TO DO: What this exercise requires is a verbatim reproduction of the data below.

Stored items
(* ===== verification/Links.v ===== *)
(** Links: the table of links and monitors of a node, crates/actor/src/actor_monitor.rs, and the
    operations of crates/actor/src/actor_registry.rs and crates/services/src/actor_service on them, which
    call each other across nodes.

    A node is its registry, its table and what a caller sees of it; a cluster is a map of nodes by name.
    An operation that calls another node waits for the answer, and the call runs the handler of the other
    node, which may call back: the operations take fuel for the depth of calls and answer [None] without
    it.  What becomes of the calls from one node to another is an argument: no channel opens, the request or the
    response is lost, or the call is answered. *)
From stdpp Require Import pretty.
From S2P Require Import Prelude Text Identity Context Registry.

#[local] Arguments String.append : simpl nomatch.

(** ** The table of a node *)

Record MonitorLink := mkMonitorLink {
  monitor_ref : string;
  monitoring_actor_id : ActorId;
  monitoring_context : RequestContext
}.
(** The key of a monitored actor is kept with its monitors. *)
Record ActorMonitor := mkMonitor {
  monitors : gmap string (ActorId * list MonitorLink);
  links : gmap string (list ActorId)
}.
Definition monitor_new : ActorMonitor := mkMonitor ∅ ∅.

Definition add_monitor (target monitor : ActorId) (ref : string) (ctx : RequestContext) (m : ActorMonitor)
    : ActorMonitor :=
  let old := monitors m !! canonical target in
  mkMonitor
    (<[canonical target := (from_option fst target old, from_option snd [] old ++ [mkMonitorLink ref monitor ctx])]>
       (monitors m))
    (links m).
Definition other_ref (ref : string) (l : MonitorLink) : bool := negb (String.eqb (monitor_ref l) ref).
Definition remove_monitor (target : ActorId) (ref : string) (m : ActorMonitor) : ActorMonitor :=
  match monitors m !! canonical target with
  | Some (t, l) =>
      mkMonitor
        match List.filter (other_ref ref) l with
        | [] => delete (canonical target) (monitors m)
        | l => <[canonical target := (t, l)]> (monitors m)
        end (links m)
  | None => m
  end.
Definition get_monitors (m : ActorMonitor) (a : ActorId) : list MonitorLink :=
  from_option snd [] (monitors m !! canonical a).
Definition remove_monitors_for_actors (stale : list ActorId) (m : ActorMonitor) : ActorMonitor :=
  mkMonitor (filter (λ '(k, _), k ∉ ids stale) (monitors m)) (links m).
Definition not_by (a : ActorId) (l : MonitorLink) : bool := negb (ActorId_eqb (monitoring_actor_id l) a).
Definition cleanup_monitors_for_actor (a : ActorId) (m : ActorMonitor) : ActorMonitor :=
  mkMonitor
    (omap (λ '(t, l), match List.filter (not_by a) l with [] => None | l => Some (t, l) end)
       (delete (canonical a) (monitors m)))
    (links m).
(** Target, reference and monitoring actor. *)
Definition all_monitor_entries (m : ActorMonitor) : list (ActorId * string * ActorId) :=
  '(_, (t, l)) ← map_to_list (monitors m);
  (λ x, (t, monitor_ref x, monitoring_actor_id x)) <$> l.

Definition add_link (a b : ActorId) (m : ActorMonitor) : result string ActorMonitor :=
  if ActorId_eqb a b then Err "Cannot link actor to itself"
  else
    let ls := <[canonical a := push_new b (default [] (links m !! canonical a))]> (links m) in
    Ok (mkMonitor (monitors m) (<[canonical b := push_new a (default [] (ls !! canonical b))]> ls)).
Definition remove_link (a b : ActorId) (m : ActorMonitor) : ActorMonitor :=
  mkMonitor (monitors m) (remove_child_of (canonical b) a (remove_child_of (canonical a) b (links m))).
Definition get_links (m : ActorMonitor) (a : ActorId) : list ActorId := default [] (links m !! canonical a).
(** The lists of the others are kept when they are empty then. *)
Definition cleanup_links_for_actor (a : ActorId) (m : ActorMonitor) : ActorMonitor :=
  mkMonitor (monitors m) (delete (canonical a) (without a <$> links m)).

(** ** Nodes and calls *)

Record Node := mkNode {
  registry : ActorRegistry;
  table : ActorMonitor;
  listen_base_url : string;
  node_auth_enabled : bool;
  shutdown_requested : bool
}.
Definition set_registry (nd : Node) (r : ActorRegistry) : Node :=
  mkNode r (table nd) (listen_base_url nd) (node_auth_enabled nd) (shutdown_requested nd).
Definition set_table (nd : Node) (t : ActorMonitor) : Node :=
  mkNode (registry nd) t (listen_base_url nd) (node_auth_enabled nd) (shutdown_requested nd).
Abbreviation Cluster := (gmap string Node).

Definition ActorRegistryError_to_string (e : ActorRegistryError) : string :=
  match e with
  | ActorNotFound m => "Actor not found: " ++ m
  | LookupFailed m => "Lookup failed: " ++ m
  | RegistrationFailed m => "Registration failed: " ++ m
  | UnregistrationFailed m => "Unregistration failed: " ++ m
  | SendFailed m => "Send failed: " ++ m
  | RegistryTimeout => "Timed out waiting for reply"
  | DependencyUnavailable m => "Registry dependency unavailable: " ++ m
  | VisibilityDenied m => "Actor visibility denied: " ++ m
  | LinkMonitorDenied m => "link/monitor denied: " ++ m
  | MailboxFull d c r =>
      "Mailbox full (depth=" ++ pretty d ++ ", capacity=" ++ pretty c ++ ", retry_after_ms=" ++ pretty r ++ ")"
  end.
Inductive Code := InvalidArgument | PermissionDenied | Internal | Unavailable.
Definition Status : Type := Code * string.
(** How a handler reports an error of the registry. *)
Definition status_of (op : string) (e : ActorRegistryError) : Status :=
  match e with
  | VisibilityDenied m | LinkMonitorDenied m => (PermissionDenied, m)
  | other => (Internal, op +:+ " failed: " +:+ ActorRegistryError_to_string other)
  end.

(** An operation ends with the cluster that it leaves and its answer; [None] is one that still runs. *)
Definition Run (A : Type) : Type := option (Cluster * result ActorRegistryError A).
Definition and_then {A B} (m : Run A) (k : A → Cluster → Run B) : Run B :=
  match m with
  | Some (c, Ok x) => k x c
  | Some (c, Err e) => Some (c, Err e)
  | None => None
  end.
#[local] Notation "x '<~' m ';' k" := (and_then m (λ x, k)) (at level 20, m at level 100, k at level 200).

Definition update_table (n : string) (f : ActorMonitor → ActorMonitor) (c : Cluster) : Cluster :=
  alter (λ nd, set_table nd (f (table nd))) n c.
Definition local_link (n : string) (a b : ActorId) (c : Cluster) : Run () :=
  match c !! n with
  | Some nd =>
      match add_link a b (table nd) with
      | Ok t => Some (<[n := set_table nd t]> c, Ok ())
      | Err e => Some (c, Err (RegistrationFailed e))
      end
  | None => None
  end.
Definition local_unlink (n : string) (a b : ActorId) (c : Cluster) : Run () :=
  Some (update_table n (remove_link a b) c, Ok ()).
Definition links_at (n : string) (c : Cluster) (a : ActorId) : list ActorId :=
  match c !! n with Some nd => get_links (table nd) a | None => [] end.
Definition monitors_at (n : string) (c : Cluster) (a : ActorId) : list MonitorLink :=
  match c !! n with Some nd => get_monitors (table nd) a | None => [] end.
Definition validate_at (n : string) (ctx : RequestContext) (ops : list ActorId) (c : Cluster) : Run () :=
  match c !! n with
  | Some nd => Some (c, validate_link_monitor_operand_scope ctx (registry nd) ops)
  | None => None
  end.

(** What the network does with the calls of a node to another. *)
Inductive Connection := NoChannel | RequestLost | ResponseLost | Answered.

Section calls.
(** Texts of errors of the libraries, and the connections of the nodes. *)
Context (display_id_error : ActorIdError → string) (transport_error missing_tenant : string).
Context (connects : string → string → Connection).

RESULT FOR THIS EXERCISE:
(* ===== verification/Links.v ===== *)
(** Links: the table of links and monitors of a node, crates/actor/src/actor_monitor.rs, and the
    operations of crates/actor/src/actor_registry.rs and crates/services/src/actor_service on them, which
    call each other across nodes.

    A node is its registry, its table and what a caller sees of it; a cluster is a map of nodes by name.
    An operation that calls another node waits for the answer, and the call runs the handler of the other
    node, which may call back: the operations take fuel for the depth of calls and answer [None] without
    it.  What becomes of the calls from one node to another is an argument: no channel opens, the request or the
    response is lost, or the call is answered. *)
From stdpp Require Import pretty.
From S2P Require Import Prelude Text Identity Context Registry.

#[local] Arguments String.append : simpl nomatch.

(** ** The table of a node *)

Record MonitorLink := mkMonitorLink {
  monitor_ref : string;
  monitoring_actor_id : ActorId;
  monitoring_context : RequestContext
}.
(** The key of a monitored actor is kept with its monitors. *)
Record ActorMonitor := mkMonitor {
  monitors : gmap string (ActorId * list MonitorLink);
  links : gmap string (list ActorId)
}.
Definition monitor_new : ActorMonitor := mkMonitor ∅ ∅.

Definition add_monitor (target monitor : ActorId) (ref : string) (ctx : RequestContext) (m : ActorMonitor)
    : ActorMonitor :=
  let old := monitors m !! canonical target in
  mkMonitor
    (<[canonical target := (from_option fst target old, from_option snd [] old ++ [mkMonitorLink ref monitor ctx])]>
       (monitors m))
    (links m).
Definition other_ref (ref : string) (l : MonitorLink) : bool := negb (String.eqb (monitor_ref l) ref).
Definition remove_monitor (target : ActorId) (ref : string) (m : ActorMonitor) : ActorMonitor :=
  match monitors m !! canonical target with
  | Some (t, l) =>
      mkMonitor
        match List.filter (other_ref ref) l with
        | [] => delete (canonical target) (monitors m)
        | l => <[canonical target := (t, l)]> (monitors m)
        end (links m)
  | None => m
  end.
Definition get_monitors (m : ActorMonitor) (a : ActorId) : list MonitorLink :=
  from_option snd [] (monitors m !! canonical a).
Definition remove_monitors_for_actors (stale : list ActorId) (m : ActorMonitor) : ActorMonitor :=
  mkMonitor (filter (λ '(k, _), k ∉ ids stale) (monitors m)) (links m).
Definition not_by (a : ActorId) (l : MonitorLink) : bool := negb (ActorId_eqb (monitoring_actor_id l) a).
Definition cleanup_monitors_for_actor (a : ActorId) (m : ActorMonitor) : ActorMonitor :=
  mkMonitor
    (omap (λ '(t, l), match List.filter (not_by a) l with [] => None | l => Some (t, l) end)
       (delete (canonical a) (monitors m)))
    (links m).
(** Target, reference and monitoring actor. *)
Definition all_monitor_entries (m : ActorMonitor) : list (ActorId * string * ActorId) :=
  '(_, (t, l)) ← map_to_list (monitors m);
  (λ x, (t, monitor_ref x, monitoring_actor_id x)) <$> l.

Definition add_link (a b : ActorId) (m : ActorMonitor) : result string ActorMonitor :=
  if ActorId_eqb a b then Err "Cannot link actor to itself"
  else
    let ls := <[canonical a := push_new b (default [] (links m !! canonical a))]> (links m) in
    Ok (mkMonitor (monitors m) (<[canonical b := push_new a (default [] (ls !! canonical b))]> ls)).
Definition remove_link (a b : ActorId) (m : ActorMonitor) : ActorMonitor :=
  mkMonitor (monitors m) (remove_child_of (canonical b) a (remove_child_of (canonical a) b (links m))).
Definition get_links (m : ActorMonitor) (a : ActorId) : list ActorId := default [] (links m !! canonical a).
(** The lists of the others are kept when they are empty then. *)
Definition cleanup_links_for_actor (a : ActorId) (m : ActorMonitor) : ActorMonitor :=
  mkMonitor (monitors m) (delete (canonical a) (without a <$> links m)).

(** ** Nodes and calls *)

Record Node := mkNode {
  registry : ActorRegistry;
  table : ActorMonitor;
  listen_base_url : string;
  node_auth_enabled : bool;
  shutdown_requested : bool
}.
Definition set_registry (nd : Node) (r : ActorRegistry) : Node :=
  mkNode r (table nd) (listen_base_url nd) (node_auth_enabled nd) (shutdown_requested nd).
Definition set_table (nd : Node) (t : ActorMonitor) : Node :=
  mkNode (registry nd) t (listen_base_url nd) (node_auth_enabled nd) (shutdown_requested nd).
Abbreviation Cluster := (gmap string Node).

Definition ActorRegistryError_to_string (e : ActorRegistryError) : string :=
  match e with
  | ActorNotFound m => "Actor not found: " ++ m
  | LookupFailed m => "Lookup failed: " ++ m
  | RegistrationFailed m => "Registration failed: " ++ m
  | UnregistrationFailed m => "Unregistration failed: " ++ m
  | SendFailed m => "Send failed: " ++ m
  | RegistryTimeout => "Timed out waiting for reply"
  | DependencyUnavailable m => "Registry dependency unavailable: " ++ m
  | VisibilityDenied m => "Actor visibility denied: " ++ m
  | LinkMonitorDenied m => "link/monitor denied: " ++ m
  | MailboxFull d c r =>
      "Mailbox full (depth=" ++ pretty d ++ ", capacity=" ++ pretty c ++ ", retry_after_ms=" ++ pretty r ++ ")"
  end.
Inductive Code := InvalidArgument | PermissionDenied | Internal | Unavailable.
Definition Status : Type := Code * string.
(** How a handler reports an error of the registry. *)
Definition status_of (op : string) (e : ActorRegistryError) : Status :=
  match e with
  | VisibilityDenied m | LinkMonitorDenied m => (PermissionDenied, m)
  | other => (Internal, op +:+ " failed: " +:+ ActorRegistryError_to_string other)
  end.

(** An operation ends with the cluster that it leaves and its answer; [None] is one that still runs. *)
Definition Run (A : Type) : Type := option (Cluster * result ActorRegistryError A).
Definition and_then {A B} (m : Run A) (k : A → Cluster → Run B) : Run B :=
  match m with
  | Some (c, Ok x) => k x c
  | Some (c, Err e) => Some (c, Err e)
  | None => None
  end.
#[local] Notation "x '<~' m ';' k" := (and_then m (λ x, k)) (at level 20, m at level 100, k at level 200).

Definition update_table (n : string) (f : ActorMonitor → ActorMonitor) (c : Cluster) : Cluster :=
  alter (λ nd, set_table nd (f (table nd))) n c.
Definition local_link (n : string) (a b : ActorId) (c : Cluster) : Run () :=
  match c !! n with
  | Some nd =>
      match add_link a b (table nd) with
      | Ok t => Some (<[n := set_table nd t]> c, Ok ())
      | Err e => Some (c, Err (RegistrationFailed e))
      end
  | None => None
  end.
Definition local_unlink (n : string) (a b : ActorId) (c : Cluster) : Run () :=
  Some (update_table n (remove_link a b) c, Ok ()).
Definition links_at (n : string) (c : Cluster) (a : ActorId) : list ActorId :=
  match c !! n with Some nd => get_links (table nd) a | None => [] end.
Definition monitors_at (n : string) (c : Cluster) (a : ActorId) : list MonitorLink :=
  match c !! n with Some nd => get_monitors (table nd) a | None => [] end.
Definition validate_at (n : string) (ctx : RequestContext) (ops : list ActorId) (c : Cluster) : Run () :=
  match c !! n with
  | Some nd => Some (c, validate_link_monitor_operand_scope ctx (registry nd) ops)
  | None => None
  end.

(** What the network does with the calls of a node to another. *)
Inductive Connection := NoChannel | RequestLost | ResponseLost | Answered.

Section calls.
(** Texts of errors of the libraries, and the connections of the nodes. *)
Context (display_id_error : ActorIdError → string) (transport_error missing_tenant : string).
Context (connects : string → string → Connection).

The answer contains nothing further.